Lemma punsubscribe_every_ok c notify s : there c (abs s) -> pinv s -> a_count c (abs s) < 2 ^ 62 ->
  psim (pubsubUnsubscribeAllPatterns c notify) (s_punsubscribe_every c notify) s.
Proof.
  intros Hc I Hn. pose proof Hc as [x Hx]%there_abs.
  unfold pubsubUnsubscribeAllPatterns, psim, s_punsubscribe_every. rewrite Hx. cbn [mbind option_bind]. rewrite (pi_patterns s I c x Hx).
  destruct (punsubscribe_loop_ok c notify (patterns c (abs s)) 0 s Hc I) as (s1 & n & E & Ea & I1 & _ & Hz); [| done |].
  { apply List.Forall_forall. intros p Hp. apply list_elem_of_In, patterns_elem in Hp. apply (proj2 (pi_len s I) (c, p) Hp). }
  rewrite E. cbn [mbind option_bind]. rewrite Z.add_0_l.
  assert (Hb : (n =? 0) = bool_decide (patterns c (abs s) = [])).
  { apply eq_true_iff_eq. rewrite Z.eqb_eq, bool_decide_eq_true, Hz. split.
    - intros H. destruct (patterns c (abs s)) as [|p l]; [done |]. exfalso. apply (H p); set_solver.
    - intros -> p Hp. by apply elem_of_nil in Hp. }
  rewrite Hb. destruct (notify && bool_decide (patterns c (abs s) = [])).
  - rewrite <- Ea. apply (psim_notice c shared_punsubscribebulk None s1); [rewrite Ea; by apply there_punsubscribe_all | done | | done].
    rewrite Ea. pose proof (count_punsubscribe_all c notify (patterns c (abs s)) (abs s)). lia.
  - exists s1. done.
Qed.

Lemma receivers_bound channel t : bounded t -> 0 <= s_receivers channel t < 2 ^ 62.
Proof.
  intros (_ & Hp & Hc & _). unfold s_receivers, s_subscribers. pose proof (List.filter_length_le (fun p : nat * list Z => matchb (snd p) channel) (a_pats t)).
  pose proof (subseteq_size (dom (filter (fun p : nat * aclient => channel ∈ a_channels (snd p)) (a_clients t))) (dom (a_clients t)) (dom_filter_subseteq _ _)) as Hs.
  rewrite (size_dom (a_clients t)) in Hs. unfold zlen in *. lia.
Qed.

Lemma there_publish c channel message t : there c t -> there c (s_publish channel message t).
Proof. unfold there, s_publish. simpl. rewrite map_lookup_imap. intros [x ->]. by eexists. Qed.

Lemma in_s_small v : 0 <= v < 2 ^ 62 -> in_s 64 v.
Proof. unfold in_s. lia. Qed.

Lemma publishCommand_ok c channel message argv0 s :
  there c (abs s) -> pinv s -> bounded (abs s) -> zlen channel < 2 ^ 31 -> zlen message < 2 ^ 31 -> match_ok channel (abs s) ->
  psim (publishCommand c [argv0; channel; message]) (s_publishCommand c channel message) s.
Proof.
  intros Hc I Hb H1 H2 Hm. destruct (publish_ok channel message s) as (s1 & E1 & Ea & I1); [done | lia | lia | done |].
  unfold publishCommand, psim, s_publishCommand. cbn [lookup list_lookup mbind option_bind]. rewrite E1. cbn [mbind option_bind]. rewrite <- Ea.
  assert (Hc1 : there c (abs s1)) by (rewrite Ea; by apply there_publish).
  destruct (psim_assign c (fun x => set_flags x (Z.lor (flags x) REDIS_FORCE_REPL)) (fun x => AClient (a_channels x) (Z.lor (a_flags x) REDIS_FORCE_REPL) (a_reply x)) s1 Hc1 I1) as (s2 & E2 & Ea2 & I2); [done |].
  rewrite E2. cbn [mbind option_bind]. rewrite <- Ea2. apply (psim_num c 58); [rewrite Ea2; by apply there_alter | done |]. by apply in_s_small, receivers_bound.
Qed.

(** *** PUBSUB *)

Lemma live_abs s : pinv s -> dom (pubsub_channels s) = s_live (abs s).
Proof.
  intros I. apply set_eq. intros ch. unfold s_live. rewrite elem_of_dom, elem_of_union_list. split.
  - intros [l Hl]. assert (exists c, c ∈ subscribers s ch) as [c Hc].
    { unfold subscribers. rewrite Hl. simpl. destruct l as [|c l]; [by destruct (pi_nonempty s I ch) | exists c; set_solver]. }
    apply (pi_channel s I) in Hc as (x & Hx & Hin). exists (c_channels x). split; [| done]. apply list_elem_of_fmap. exists (c, absc x). split; [done |].
    apply elem_of_map_to_list. simpl. by rewrite lookup_fmap, Hx.
  - intros (X & HX & Hin). apply list_elem_of_fmap in HX as ([c a] & -> & Ha). apply elem_of_map_to_list in Ha. simpl in *. rewrite lookup_fmap in Ha.
    destruct (clients s !! c) as [x|] eqn:Hx; [| done]. injection Ha as <-. assert (c ∈ subscribers s ch) as H by (apply (pi_channel s I); by exists x).
    unfold subscribers in H. destruct (pubsub_channels s !! ch); [eauto | by apply elem_of_nil in H].
Qed.

Lemma channels_loop_ok pat l : (forall p, pat = Some p -> forall ch, ch ∈ l -> is_Some (Glob.match_sds p ch false)) ->
  channels_loop l pat = Some (List.filter (fun channel => match pat with None => true | Some pat => matchb pat channel end) l).
Proof.
  induction l as [|ch l IH]; intros H; [done |]. cbn [channels_loop]. rewrite IH by (intros p Hp ch' Hin; apply (H p Hp); set_solver).
  destruct pat as [p|]; [rewrite (matchb_run p ch) by (apply (H p eq_refl); set_solver) |]; done.
Qed.

Lemma s_put_nil c t : s_put c [] t = t.
Proof.
  unfold s_put, with_aclients. destruct t as [m ps n]. simpl. f_equal. apply map_eq. intros d.
  destruct (decide (c = d)) as [<-|Hd]; [| by rewrite lookup_alter_ne by done]. rewrite lookup_alter_eq. destruct (m !! c) as [x|]; [| done].
  simpl. unfold put. rewrite app_nil_r. by destruct x.
Qed.

Lemma bulks_ok c l : forall s, there c (abs s) -> pinv s -> Forall (fun o => zlen o < 2 ^ 62) l -> psim (bulks c l) (s_put c (concat (map r_bulk l))) s.
Proof.
  induction l as [|o l IH]; intros s Hc I Hl.
  - exists s. split; [done |]. split; [| done]. symmetry. apply s_put_nil.
  - apply Forall_cons in Hl as [Ho Hl]. eapply psim_spec; [| eapply psim_then; [by apply psim_bulk |]].
    2: { intros s1 I1 E1. apply IH; [rewrite E1; by apply there_put | done | done]. }
    cbn beta. by rewrite s_put_put.
Qed.

Lemma subscribers_put c b channel t : s_subscribers channel (s_put c b t) = s_subscribers channel t.
Proof.
  unfold s_subscribers. f_equal. f_equal. apply set_eq. intros d. rewrite !elem_of_dom. unfold is_Some.
  split; intros (x & [Hx Hin]%map_lookup_filter_Some); simpl in *; destruct (decide (c = d)) as [<-|Hd].
  - rewrite lookup_alter_eq in Hx. destruct (a_clients t !! c) as [y|] eqn:Ey; [| done]. injection Hx as <-. exists y. by apply map_lookup_filter_Some.
  - rewrite lookup_alter_ne in Hx by done. exists x. by apply map_lookup_filter_Some.
  - exists (put b x). apply map_lookup_filter_Some. by rewrite lookup_alter_eq, Hx.
  - exists x. apply map_lookup_filter_Some. by rewrite lookup_alter_ne by done.
Qed.

Lemma numsub_ok c l : forall s t, abs s = t -> there c t -> pinv s -> Forall (fun o => zlen o < 2 ^ 31) l -> (forall ch, s_subscribers ch t < 2 ^ 62) ->
  psim (numsub_loop c l) (s_put c (concat (map (r_numsub t) l))) s.
Proof.
  induction l as [|o l IH]; intros s t Et Hc I Hl Hn; [subst t; by apply (bulks_ok c []) |]. apply Forall_cons in Hl as [Ho Hl].
  assert (Hv : in_s 64 (s_subscribers o t)) by (apply in_s_small; specialize (Hn o); unfold s_subscribers in *; lia).
  eapply psim_spec; [| cbn [numsub_loop]; eapply psim_then; [apply (psim_bulk c o); [by rewrite Et | done | lia] |]].
  2: { intros s1 I1 E1. assert (Hc1 : there c (abs s1)) by (rewrite E1, Et; by apply there_put).
       eapply (psim_then (fun s => addReplyBulkLongLong c (match pubsub_channels s !! o with Some l => zlen l | None => 0 end) s) (s_put c (r_bulk (print (s_subscribers o t))))).
       - assert (Es : match pubsub_channels s1 !! o with Some l => zlen l | None => 0 end = s_subscribers o t).
         { rewrite <- (subscribers_put c (r_bulk o)), <- Et, <- E1, <- subscribers_count by done. unfold subscribers. by destruct (pubsub_channels s1 !! o). }
         unfold psim, addReplyBulkLongLong. rewrite Es, ll_text_print by (done || lia). cbn [mbind option_bind]. apply psim_bulk; [done | done |]. pose proof (print_ok _ Hv) as [_ ?]. lia.
       - intros s2 I2 E2. apply (IH s2 (s_put c (r_bulk (print (s_subscribers o t))) (s_put c (r_bulk o) t))); [by rewrite E2, E1, Et | by apply there_put, there_put | done | done |].
         intros ch. by rewrite !subscribers_put. }
  cbn beta. rewrite Et, !s_put_put. f_equal. cbn [map concat].
  match goal with |- context [concat (map (r_numsub (s_put c ?b t)) l)] => assert (Em : map (r_numsub (s_put c b t)) l = map (r_numsub t) l) end.
  { apply map_ext. intros ch. unfold r_numsub. by rewrite !subscribers_put. }
  rewrite Em. unfold r_numsub at 2. by rewrite <- !(assoc_L (++)).
Qed.

Lemma strcase_lit x t : Forall (fun c => c <> 0) t -> strcaseeq (x ++ [0]) t = Some (bool_decide (map tolower (cstring x) = t)).
Proof. intros H. by apply (strcaseeq_ok t x []). Qed.

Lemma s_subscribers_bound channel t : bounded t -> s_subscribers channel t < 2 ^ 62.
Proof. intros H. pose proof (receivers_bound channel t H) as Hr. unfold s_receivers in Hr. pose proof (zlen_nonneg (List.filter (fun p => matchb (snd p) channel) (a_pats t))). lia. Qed.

-.-.-

* PROBLEM REQUIREMENTS: Please give back, exactly as it stands above, the stretch from the line with "psim (numsub_loop c" through the line with "eapply psim_spec; [| cbn", and no line outside it.

* EXERCISE SOLUTION:
  psim (numsub_loop c l) (s_put c (concat (map (r_numsub t) l))) s.
Proof.
  induction l as [|o l IH]; intros s t Et Hc I Hl Hn; [subst t; by apply (bulks_ok c []) |]. apply Forall_cons in Hl as [Ho Hl].
  assert (Hv : in_s 64 (s_subscribers o t)) by (apply in_s_small; specialize (Hn o); unfold s_subscribers in *; lia).
  eapply psim_spec; [| cbn [numsub_loop]; eapply psim_then; [apply (psim_bulk c o); [by rewrite Et | done | lia] |]].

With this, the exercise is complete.